Taiwan’s business climate monitor last month turned “yellow-blue” for the second straight month as major economic barometers stayed in “slowdown mode” due to economic headwinds abroad, the National Development Council (NDC) said yesterday.
The overall score gained 1 point to 18, as imports of electrical and machinery equipment displayed positive movements, the council said, adding that whether the rise would continue this month is uncertain.
“Both leading and coincident indicators continued to decline, although the pace eased,” NDC research director Wu Ming-huei (吳明蕙) told a news conference in Taipei.
Photo: CNA
The general downtrend suggests the economy remains soft and warrants close attention, Wu said.
The council uses a five-color system to indicate the state of the nation’s economy, with “green” signifying steady growth, “red” suggesting a boom and “blue” reflecting a recession. Dual colors indicate a shift to a stronger or weaker state.
Active purchases of capital equipment by local semiconductor manufacturers enabled the business monitor to steer away from the recession path, the official said.
Taiwan is home to the world’s largest contract chipmakers, supplying 60 percent of advanced chips used in high-performance computing, flagship smartphones and data centers.
The Christmas season in the West and the Lunar New Year in Asian countries would support sales of consumer electronic products, although high inflation and monetary tightening could curtail demand, the council said.

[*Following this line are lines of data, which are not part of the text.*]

(** * Code-reviewer backend: webhook gateway, queues, lint service, reports, fanout

    A shallow embedding of the TypeScript backend:
    - [GitHubService.verifyWebhookSignature], [GitLabService.verifyWebhookSignature]
      and the webhook routes (routes/webhooks),
    - the Bull queue set-up (config/queues),
    - [ESLintService.fixCode] and [ESLintService.generateReport],
    - the report routes [GET /jobs/:jobId] and [GET /download/:jobId],
    - the socket.io helpers [emitToUser], [emitToRepository], [emitToPR],
    - [asyncHandler] / [errorHandler] (middleware/errorHandler.ts).

    Strings are byte strings: one [ascii] per UTF-8 byte, so that
    [String.length] is the length of [Buffer.from(s)].  JavaScript numbers
    that the code uses as counters or delays are integers in [Z]; where a
    number comes from a text, it is the double that JavaScript reads. *)

From Stdlib Require Import ZArith List String Ascii Bool Lia.
From stdpp Require Import gmap strings list pretty.
Import ListNotations.

Set Warnings "-register-all".

Local Open Scope string_scope.
Local Open Scope Z_scope.

(* ===================================================================== *)
(** ** Node's [crypto]: SHA-256 and HMAC-SHA256 over byte strings        *)
(* ===================================================================== *)

Module Crypto.

(** 32-bit words are integers in [0, 2^32) with the wrap-around written out. *)
Definition mask32 : Z := 0xffffffff.
Definition wrap32 (x : Z) : Z := Z.land x mask32.
Definition plus32 (x y : Z) : Z := wrap32 (x + y).
Definition not32 (x : Z) : Z := Z.lxor x mask32.
Definition rotr32 (n x : Z) : Z :=
  Z.lor (Z.shiftr x n) (wrap32 (Z.shiftl x (32 - n))).

Definition choose (x y z : Z) : Z := Z.lxor (Z.land x y) (Z.land (not32 x) z).
Definition majority (x y z : Z) : Z :=
  Z.lxor (Z.lxor (Z.land x y) (Z.land x z)) (Z.land y z).
Definition big_sigma0 (x : Z) : Z :=
  Z.lxor (Z.lxor (rotr32 2 x) (rotr32 13 x)) (rotr32 22 x).
Definition big_sigma1 (x : Z) : Z :=
  Z.lxor (Z.lxor (rotr32 6 x) (rotr32 11 x)) (rotr32 25 x).
Definition small_sigma0 (x : Z) : Z :=
  Z.lxor (Z.lxor (rotr32 7 x) (rotr32 18 x)) (Z.shiftr x 3).
Definition small_sigma1 (x : Z) : Z :=
  Z.lxor (Z.lxor (rotr32 17 x) (rotr32 19 x)) (Z.shiftr x 10).

(** The constants are "the first thirty-two bits of the fractional parts" of
    the cube roots (round constants) and square roots (initial hash) of the
    first primes: the low 32 bits of the integer root of [p * 2^(32k)]. *)
Definition first_primes : list Z :=
  [ 2; 3; 5; 7; 11; 13; 17; 19; 23; 29; 31; 37;
    41; 43; 47; 53; 59; 61; 67; 71; 73; 79; 83; 89;
    97; 101; 103; 107; 109; 113; 127; 131; 137; 139; 149; 151;
    157; 163; 167; 173; 179; 181; 191; 193; 197; 199; 211; 223;
    227; 229; 233; 239; 241; 251; 257; 263; 269; 271; 277; 281;
    283; 293; 307; 311 ].

(** The largest [r] with [r^k <= n], one bit at a time from bit [bits - 1]. *)
Fixpoint integer_root (k : Z) (bits : nat) (n r : Z) : Z :=
  match bits with
  | O => r
  | S b =>
      let candidate := r + 2 ^ Z.of_nat b in
      integer_root k b n (if candidate ^ k <=? n then candidate else r)
  end.

Definition fraction_bits (k p : Z) : Z :=
  wrap32 (integer_root k 40 (p * 2 ^ (32 * k)) 0).

Definition round_constants : list Z :=
  Eval vm_compute in map (fraction_bits 3) first_primes.

Definition initial_hash : list Z :=
  Eval vm_compute in map (fraction_bits 2) (firstn 8 first_primes).

Definition word_at (ws : list Z) (i : nat) : Z := nth i ws 0.

(** Big-endian packing of the four bytes of a word. *)
Definition pack_be (b0 b1 b2 b3 : Z) : Z :=
  Z.lor (Z.lor (Z.shiftl b0 24) (Z.shiftl b1 16)) (Z.lor (Z.shiftl b2 8) b3).

Fixpoint words_of_bytes (bs : list Z) : list Z :=
  match bs with
  | b0 :: b1 :: b2 :: b3 :: rest => pack_be b0 b1 b2 b3 :: words_of_bytes rest
  | _ => []
  end.

Definition bytes_of_word (w : Z) : list Z :=
  [ Z.land (Z.shiftr w 24) 0xff; Z.land (Z.shiftr w 16) 0xff;
    Z.land (Z.shiftr w 8) 0xff; Z.land w 0xff ].

(** The message schedule: sixteen block words extended to sixty-four. *)
Fixpoint extend_schedule (steps : nat) (ws : list Z) : list Z :=
  match steps with
  | O => ws
  | S steps' =>
      let t := List.length ws in
      let w := plus32 (plus32 (small_sigma1 (word_at ws (t - 2))) (word_at ws (t - 7)))
                      (plus32 (small_sigma0 (word_at ws (t - 15))) (word_at ws (t - 16))) in
      extend_schedule steps' (ws ++ [w])
  end.

Record working := Working
  { wa : Z; wb : Z; wc : Z; wd : Z; we : Z; wf : Z; wg : Z; wh : Z }.

Definition round (st : working) (kw : Z * Z) : working :=
  let '(k, w) := kw in
  let t1 := plus32 (plus32 (plus32 (wh st) (big_sigma1 (we st)))
                           (plus32 (choose (we st) (wf st) (wg st)) k)) w in
  let t2 := plus32 (big_sigma0 (wa st)) (majority (wa st) (wb st) (wc st)) in
  Working (plus32 t1 t2) (wa st) (wb st) (wc st)
          (plus32 (wd st) t1) (we st) (wf st) (wg st).

Definition load (h : list Z) : working :=
  Working (word_at h 0) (word_at h 1) (word_at h 2) (word_at h 3)
          (word_at h 4) (word_at h 5) (word_at h 6) (word_at h 7).

Definition compress (h : list Z) (block : list Z) : list Z :=
  let ws := extend_schedule 48 (words_of_bytes block) in
  let st := fold_left round (combine round_constants ws) (load h) in
  [ plus32 (word_at h 0) (wa st); plus32 (word_at h 1) (wb st);
    plus32 (word_at h 2) (wc st); plus32 (word_at h 3) (wd st);
    plus32 (word_at h 4) (we st); plus32 (word_at h 5) (wf st);
    plus32 (word_at h 6) (wg st); plus32 (word_at h 7) (wh st) ].

(** Padding: 0x80, zeros up to 56 mod 64, then the bit length on 8 bytes. *)
Definition length_bytes (bits : Z) : list Z :=
  map (fun i => Z.land (Z.shiftr bits (8 * i)) 0xff) [7; 6; 5; 4; 3; 2; 1; 0].

Definition pad (msg : list Z) : list Z :=
  let n := Z.of_nat (List.length msg) in
  let zeros := Z.to_nat ((55 - n) mod 64) in
  msg ++ [0x80] ++ repeat 0 zeros ++ length_bytes (8 * n).

Fixpoint absorb (blocks : nat) (h : list Z) (bs : list Z) : list Z :=
  match blocks with
  | O => h
  | S blocks' => absorb blocks' (compress h (firstn 64 bs)) (skipn 64 bs)
  end.

Definition sha256 (msg : list Z) : list Z :=
  let padded := pad msg in
  flat_map bytes_of_word
    (absorb (List.length padded / 64)%nat initial_hash padded).

(** [crypto.createHmac('sha256', key).update(msg).digest()] (RFC 2104). *)
Definition block_key (key : list Z) : list Z :=
  let k := if Z.ltb 64 (Z.of_nat (List.length key)) then sha256 key else key in
  k ++ repeat 0 (64 - List.length k)%nat.

Definition hmac_sha256 (key msg : list Z) : list Z :=
  let k := block_key key in
  sha256 (map (Z.lxor 0x5c) k ++ sha256 (map (Z.lxor 0x36) k ++ msg)).

(** Strings as bytes, and the lower-case hex of [digest('hex')]. *)
Definition bytes_of_string (s : string) : list Z :=
  map (fun c => Z.of_N (N_of_ascii c)) (list_ascii_of_string s).

Definition hex_digit (n : Z) : ascii :=
  nth (Z.to_nat n) (list_ascii_of_string "0123456789abcdef") "0"%char.

Fixpoint hex_of_bytes (bs : list Z) : string :=
  match bs with
  | [] => EmptyString
  | b :: rest =>
      String (hex_digit (Z.shiftr b 4))
        (String (hex_digit (Z.land b 0xf)) (hex_of_bytes rest))
  end.

Definition hmac_sha256_hex (secret payload : string) : string :=
  hex_of_bytes (hmac_sha256 (bytes_of_string secret) (bytes_of_string payload)).

End Crypto.

(* ===================================================================== *)
(** ** JavaScript values the handlers touch                               *)
(* ===================================================================== *)

(** What a call can do: return a value or throw. *)
Inductive JsError : Type :=
  | CustomError (message : string) (statusCode : Z)
  | TypeError (message : string)
  | RangeError (message : string)
  | SystemError (code : string) (message : string)
      (* what the [fs] module throws: ENOENT, EISDIR, EACCES, ... *)
  | PlainError (message : string).
      (* an [Error] of no particular class, as the lint engine throws *)

Inductive completion (A : Type) : Type :=
  | Returned (a : A)
  | Thrown (e : JsError).
Arguments Returned {A} a.
Arguments Thrown {A} e.

Definition error_message (e : JsError) : string :=
  match e with
  | CustomError m _ => m
  | TypeError m => m
  | RangeError m => m
  | SystemError c m => c +:+ ": " +:+ m
  | PlainError m => m
  end.

(** [error.statusCode], which only [CustomError] carries. *)
Definition error_statusCode (e : JsError) : option Z :=
  match e with
  | CustomError _ c => Some c
  | _ => None
  end.

(** JavaScript Numbers, as far as the handlers meet them: the doubles that
    are integers, held as that integer, the two infinities, and NaN.  (The
    sign of zero is not kept.) *)
Inductive number : Type :=
  | Num (value : Z)
  | Infinity (negative : bool)
  | NaN.

Module Number.

(** The double nearest to an integer: the integer itself when it has at
    most 53 significant bits, otherwise its 53 leading bits rounded to
    nearest, ties to even, with the dropped bits zero. *)
Definition nearest (n : Z) : Z :=
  let m := Z.abs n in
  let width := Z.log2 m + 1 in
  if width <=? 53 then n
  else
    let dropped := width - 53 in
    let kept := Z.shiftr m dropped in
    let rest := m - Z.shiftl kept dropped in
    let half := 2 ^ (dropped - 1) in
    let rounded :=
      if (half <? rest) || ((rest =? half) && Z.odd kept) then kept + 1 else kept in
    Z.sgn n * Z.shiftl rounded dropped.

(** The Number a decimal integer denotes, in a literal, in [Number(text)]
    or in [parseInt(text)]: the nearest double, an infinity beyond the
    largest one. *)
Definition of_integer (n : Z) : number :=
  let v := nearest n in
  if Z.abs v <? 2 ^ 1024 then Num v else Infinity (n <? 0).

(** [a <= b] on Numbers; a comparison with NaN is false. *)
Definition leb (a b : number) : bool :=
  match a, b with
  | NaN, _ | _, NaN => false
  | Num x, Num y => x <=? y
  | Infinity true, _ => true
  | _, Infinity false => true
  | Infinity false, _ => false
  | _, Infinity true => false
  end.

End Number.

The index of leading indicators, which aims to predict the economic situation in the coming six months, weakened 0.97 percent to 95.63, as all sub-indices registered negative cyclical movements except for the reading on imports of semiconductor equipment, the council said.
Major local semiconductor firms said they are also taking a hit from order cancellations and inventory adjustments by global clients, but the magnitude is limited.
The index of coincident indicators, which reflects the current economic situation, decreased 1.34 percent to 95.05, as all comprising gauges fell, with the exception of non-farm payroll, it said.
The end of graduation season and an ongoing recovery in tourism sectors shored up hiring activity, it said.
Service providers catering to domestic demand could see business improvement, but operators linked to exports and financial markets are looking at a cold winter and spring, it said.